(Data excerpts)
::::::

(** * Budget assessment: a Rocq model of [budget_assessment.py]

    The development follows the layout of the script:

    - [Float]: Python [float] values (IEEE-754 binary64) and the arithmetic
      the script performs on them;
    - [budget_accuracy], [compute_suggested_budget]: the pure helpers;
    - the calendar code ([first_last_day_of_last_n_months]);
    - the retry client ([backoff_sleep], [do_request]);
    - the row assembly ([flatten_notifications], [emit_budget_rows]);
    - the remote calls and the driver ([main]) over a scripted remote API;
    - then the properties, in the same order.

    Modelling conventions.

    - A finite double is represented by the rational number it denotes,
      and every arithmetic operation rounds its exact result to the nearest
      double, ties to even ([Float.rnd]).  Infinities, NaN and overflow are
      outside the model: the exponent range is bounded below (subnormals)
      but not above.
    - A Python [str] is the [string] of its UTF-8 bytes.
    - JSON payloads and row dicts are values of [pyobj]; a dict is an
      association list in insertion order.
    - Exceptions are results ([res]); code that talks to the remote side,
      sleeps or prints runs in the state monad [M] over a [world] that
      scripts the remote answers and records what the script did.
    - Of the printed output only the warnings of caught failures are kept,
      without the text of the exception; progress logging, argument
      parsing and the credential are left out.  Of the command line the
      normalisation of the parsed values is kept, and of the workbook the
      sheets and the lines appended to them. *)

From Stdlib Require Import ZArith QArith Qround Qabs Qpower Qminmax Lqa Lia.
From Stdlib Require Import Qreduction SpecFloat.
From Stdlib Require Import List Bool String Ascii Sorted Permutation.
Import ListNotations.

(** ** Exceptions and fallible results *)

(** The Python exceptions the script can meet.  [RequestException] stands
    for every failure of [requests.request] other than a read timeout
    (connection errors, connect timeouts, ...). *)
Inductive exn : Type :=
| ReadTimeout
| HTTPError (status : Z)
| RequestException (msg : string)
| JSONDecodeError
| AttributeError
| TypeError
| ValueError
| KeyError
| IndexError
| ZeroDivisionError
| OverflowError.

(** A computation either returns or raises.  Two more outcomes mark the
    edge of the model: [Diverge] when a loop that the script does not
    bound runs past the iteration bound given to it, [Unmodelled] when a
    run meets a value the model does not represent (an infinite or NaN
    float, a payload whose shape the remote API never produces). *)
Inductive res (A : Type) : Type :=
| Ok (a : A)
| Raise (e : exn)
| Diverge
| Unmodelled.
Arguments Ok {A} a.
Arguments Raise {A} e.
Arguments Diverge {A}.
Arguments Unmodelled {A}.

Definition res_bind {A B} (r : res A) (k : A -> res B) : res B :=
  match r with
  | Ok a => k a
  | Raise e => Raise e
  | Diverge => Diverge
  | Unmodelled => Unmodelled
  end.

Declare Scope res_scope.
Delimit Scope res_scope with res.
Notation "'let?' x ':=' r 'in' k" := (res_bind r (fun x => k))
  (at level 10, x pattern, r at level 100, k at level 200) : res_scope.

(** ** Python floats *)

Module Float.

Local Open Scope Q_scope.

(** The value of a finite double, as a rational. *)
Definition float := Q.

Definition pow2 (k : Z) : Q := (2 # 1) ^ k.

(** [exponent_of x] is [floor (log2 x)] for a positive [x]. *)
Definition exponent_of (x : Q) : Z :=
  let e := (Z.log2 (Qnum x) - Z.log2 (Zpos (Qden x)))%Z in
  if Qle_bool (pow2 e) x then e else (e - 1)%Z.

::::::

**ABOUT THIS EXERCISE:** Where does the word "values" occur in the data? Copy every line that has it.

**SOLUTION TO THE PROBLEM:**
    - [Float]: Python [float] values (IEEE-754 binary64) and the arithmetic
    - JSON payloads and row dicts are values of [pyobj]; a dict is an
      normalisation of the parsed values is kept, and of the workbook the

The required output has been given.